--- Task description ---
Nothing below is to be printed except the lines between the line holding "unfold s. lia." and the line holding "- unfold H'.", inclusive, each exactly as it appears.

--- Data for review ---
= = =

(** The double nearest to [a / b] rounds to the same integer as
    [a / b] itself. *)
Lemma div_of_int_round a b :
  0 < a < 2 ^ 51 -> 0 < b < 2 ^ 53 ->
  exists m e,
    SFdiv PyFloat.prec PyFloat.emax (PyFloat.of_int a) (PyFloat.of_int b)
    = S754_finite false m e
    /\ e < 0
    /\ round_half_even (Zpos m) (2 ^ (- e)) = round_half_even a b.
Proof.
  intros Ha Hb.
  destruct a as [| p |]; [lia | | lia]. destruct b as [| q |]; [lia | | lia].
  assert (Hp53 : Zpos p < 2 ^ 53)
    by (assert (2 ^ 51 < 2 ^ 53) by reflexivity; lia).
  destruct (binary_round_int false p) as (ma & Hofa & Hma & Hda);
    [apply digits_le_53; lia |].
  destruct (binary_round_int false q) as (mb & Hofb & Hmb & Hdb);
    [apply digits_le_53; lia |].
  pose proof (digits_le p 51 ltac:(lia) (proj2 Ha)) as Hdp.
  pose proof (digits_pos p) as Hdp0.
  pose proof (digits_le_53 q (proj2 Hb)) as Hdq.
  pose proof (digits_pos q) as Hdq0.
  pose proof (Zdigits2_bounds q) as Hbq.
  pose proof (Zdigits2_bounds ma) as Hba. rewrite Hda in Hba.
  pose proof (Zdigits2_bounds mb) as Hbb. rewrite Hdb in Hbb.
  change (53 - 1) with 52 in Hba, Hbb.
  unfold PyFloat.of_int, binary_normalize. rewrite Hofa, Hofb.
  set (da := Zdigits2 (Zpos p)) in *. set (db := Zdigits2 (Zpos q)) in *.
  unfold SFdiv, SFdiv_core_binary. cbn [xorb]. rewrite Hda, Hdb.
  rewrite fexp_normal by lia.
  replace (Z.min (53 + (da - 53) - (53 + (db - 53)) - 53)
                 (da - 53 - (db - 53))) with (da - db - 53) by lia.
  replace (da - 53 - (db - 53) - (da - db - 53)) with 53 by lia.
  rewrite Z.shiftl_mul_pow2 by lia.
  set (X := Zpos ma * 2 ^ 53). set (Y := Zpos mb).
  pose proof (Z_div_mod X Y eq_refl) as Hdm.
  destruct (Z.div_eucl X Y) as [qq r] eqn:Heucl.
  assert (Hqq : qq = X / Y) by (unfold Z.div; now rewrite Heucl).
  assert (Hrr : r = X mod Y) by (unfold Z.modulo; now rewrite Heucl).
  destruct Hdm as [Hdm Hr].
  pose proof (quotient_bounds (Zpos ma) (Zpos mb) qq r Hba Hbb Hdm Hr) as Hbqq.
  assert (H52 : 0 < 2 ^ 52) by reflexivity.
  destruct qq as [| Q |]; [lia | | lia].
  set (D := Zdigits2 (Zpos Q)).
  pose proof (Zdigits2_bounds Q) as HbQ. fold D in HbQ.
  assert (HD : 53 <= D <= 54).
  { split.
    - destruct (Z.lt_ge_cases D 53) as [Hlt |]; [| lia].
      assert (2 ^ D <= 2 ^ 52) by (apply Z.pow_le_mono_r; lia). lia.
    - destruct (Z.lt_ge_cases 54 D) as [Hlt |]; [| lia].
      assert (2 ^ 54 <= 2 ^ (D - 1)) by (apply Z.pow_le_mono_r; lia). lia. }
  (* the quotient of the mantissas is the quotient of the integers,
     scaled *)
  set (c := 2 ^ (53 - db)). set (K0 := 2 ^ (53 + db - da)).
  assert (Hc : 0 < c) by (apply Z.pow_pos_nonneg; lia).
  assert (HK0 : 0 < K0) by (apply Z.pow_pos_nonneg; lia).
  assert (HX : X = Zpos p * K0 * c).
  { unfold X, K0, c. rewrite Hma, <- !Z.mul_assoc. f_equal.
    rewrite <- !pow2_split by lia. f_equal. lia. }
  assert (HY : Y = Zpos q * c) by exact Hmb.
  assert (HQ : Zpos Q = Zpos p * K0 / Zpos q).
  { rewrite Hqq, HX, HY. apply Z.div_mul_cancel_r; lia. }
  assert (HR : r = (Zpos p * K0) mod Zpos q * c).
  { rewrite Hrr, HX, HY. apply Z.mul_mod_distr_r; lia. }
  set (n := D - 53).
  set (H' := 2 ^ (52 + db - da - n)).
  assert (HH' : 0 < H') by (apply Z.pow_pos_nonneg; unfold n; lia).
  assert (Hn : 0 < 2 ^ n) by (apply Z.pow_pos_nonneg; unfold n; lia).
  assert (HK0n : K0 = 2 * H' * 2 ^ n).
  { unfold K0, H'.
    replace (53 + db - da) with (Z.succ (52 + db - da - n) + n) by lia.
    rewrite pow2_split, Z.pow_succ_r by (unfold n; lia). reflexivity. }
  assert (HKE : 2 ^ (- (da - db - 53 + n)) = 2 * H').
  { unfold H'.
    replace (- (da - db - 53 + n)) with (Z.succ (52 + db - da - n)) by lia.
    apply Z.pow_succ_r. unfold n; lia. }
  pose proof (Z.div_mod (Zpos p) (Zpos q) ltac:(lia)) as Hpq.
  pose proof (Z.mod_pos_bound (Zpos p) (Zpos q) ltac:(lia)) as Hrho.
  set (N := Zpos p / Zpos q) in *. set (rho := Zpos p mod Zpos q) in *.
  assert (Hexact : forall j, 2 * Zpos p = Zpos q * j ->
            exists m e,
              binary_round_aux PyFloat.prec PyFloat.emax false (Zpos Q)
                               (da - db - 53) (new_location Y r)
              = S754_finite false m e
              /\ e < 0
              /\ round_half_even (Zpos m) (2 ^ (- e))
                 = round_half_even (Zpos p) (Zpos q)).
  { intros j Hj.
    assert (HpK : Zpos p * K0 = j * H' * 2 ^ n * Zpos q).
    { rewrite HK0n.
      transitivity (2 * Zpos p * H' * 2 ^ n); [ring | rewrite Hj; ring]. }
    assert (Hr0 : r = 0) by (rewrite HR, HpK, Z.mod_mul by lia; reflexivity).
    assert (HQj : Zpos Q = j * H' * 2 ^ n)
      by (rewrite HQ, HpK, Z.div_mul by lia; reflexivity).
    rewrite Hr0, new_location_exact.
    destruct (binary_round_aux_exact false Q (da - db - 53) D)
      as (m & Hres & Hm & _); [reflexivity | lia | | lia |].
    { exists (j * H'). exact HQj. }
    fold n in Hres, Hm. rewrite HQj, Z.div_mul in Hm by lia.
    exists m, (da - db - 53 + n). split; [exact Hres |].
    split; [unfold n; lia |].
    rewrite HKE, Hm, (Z.mul_comm j H'), (Z.mul_comm 2 H').
    rewrite round_half_even_scale by lia.
    rewrite <- (round_half_even_scale 2 (Zpos p) (Zpos q)) by lia.
    rewrite Hj, (Z.mul_comm 2 (Zpos q)).
    rewrite round_half_even_scale by lia. reflexivity. }
  destruct (Z.eq_dec rho 0) as [Hz | Hnz];
    [| destruct (Z.eq_dec (2 * rho) (Zpos q)) as [Hhalf | Hnh]].
  3: {
    (* the quotient is not half an integer *)
    destruct (binary_round_aux_near false Q (da - db - 53)
                (new_location Y r))
      as (m2 & m3 & e3 & Hres & Hm2 & He3 & Hm23); fold D; try lia.
    fold D in Hm2, He3, Hm23. fold n in Hm2, He3, Hm23.
    exists m3, e3. split; [exact Hres |]. split; [lia |].
    set (s := e3 - (da - db - 53 + n)) in *.
    assert (Hs : 0 < 2 ^ s) by (apply Z.pow_pos_nonneg; unfold s; lia).
    assert (HKs : 2 ^ s * 2 ^ (- e3) = 2 * H').
    { rewrite <- HKE, <- pow2_split by (unfold s; lia). f_equal.
      unfold s. lia. }
    rewrite <- (round_half_even_scale (2 ^ s)) by
      (try assumption; apply Z.pow_pos_nonneg; lia).
    rewrite HKs, (Z.mul_comm (2 ^ s)), <- Hm23.
    apply round_half_even_near; try lia.
    - unfold H'. assert (2 ^ db <= 2 ^ (52 + db - da - n))
        by (apply Z.pow_le_mono_r; unfold n; lia).
      lia.
    - assert (Ht : Zpos Q / 2 ^ n = Zpos p * (2 * H') / Zpos q).
      { rewrite HQ, HK0n, Z.div_div by lia.
        rewrite Z.mul_assoc. apply Z.div_mul_cancel_r; lia. }
      rewrite <- Ht. exact Hm2. }
  - (* the quotient is an integer *)
    apply (Hexact (2 * N)). lia.
  - (* the quotient is half an odd integer *)
    apply (Hexact (2 * N + 1)). lia.
Qed.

= = =

--- Response box ---
      unfold s. lia. }
    rewrite <- (round_half_even_scale (2 ^ s)) by
      (try assumption; apply Z.pow_pos_nonneg; lia).
    rewrite HKs, (Z.mul_comm (2 ^ s)), <- Hm23.
    apply round_half_even_near; try lia.
    - unfold H'. assert (2 ^ db <= 2 ^ (52 + db - da - n))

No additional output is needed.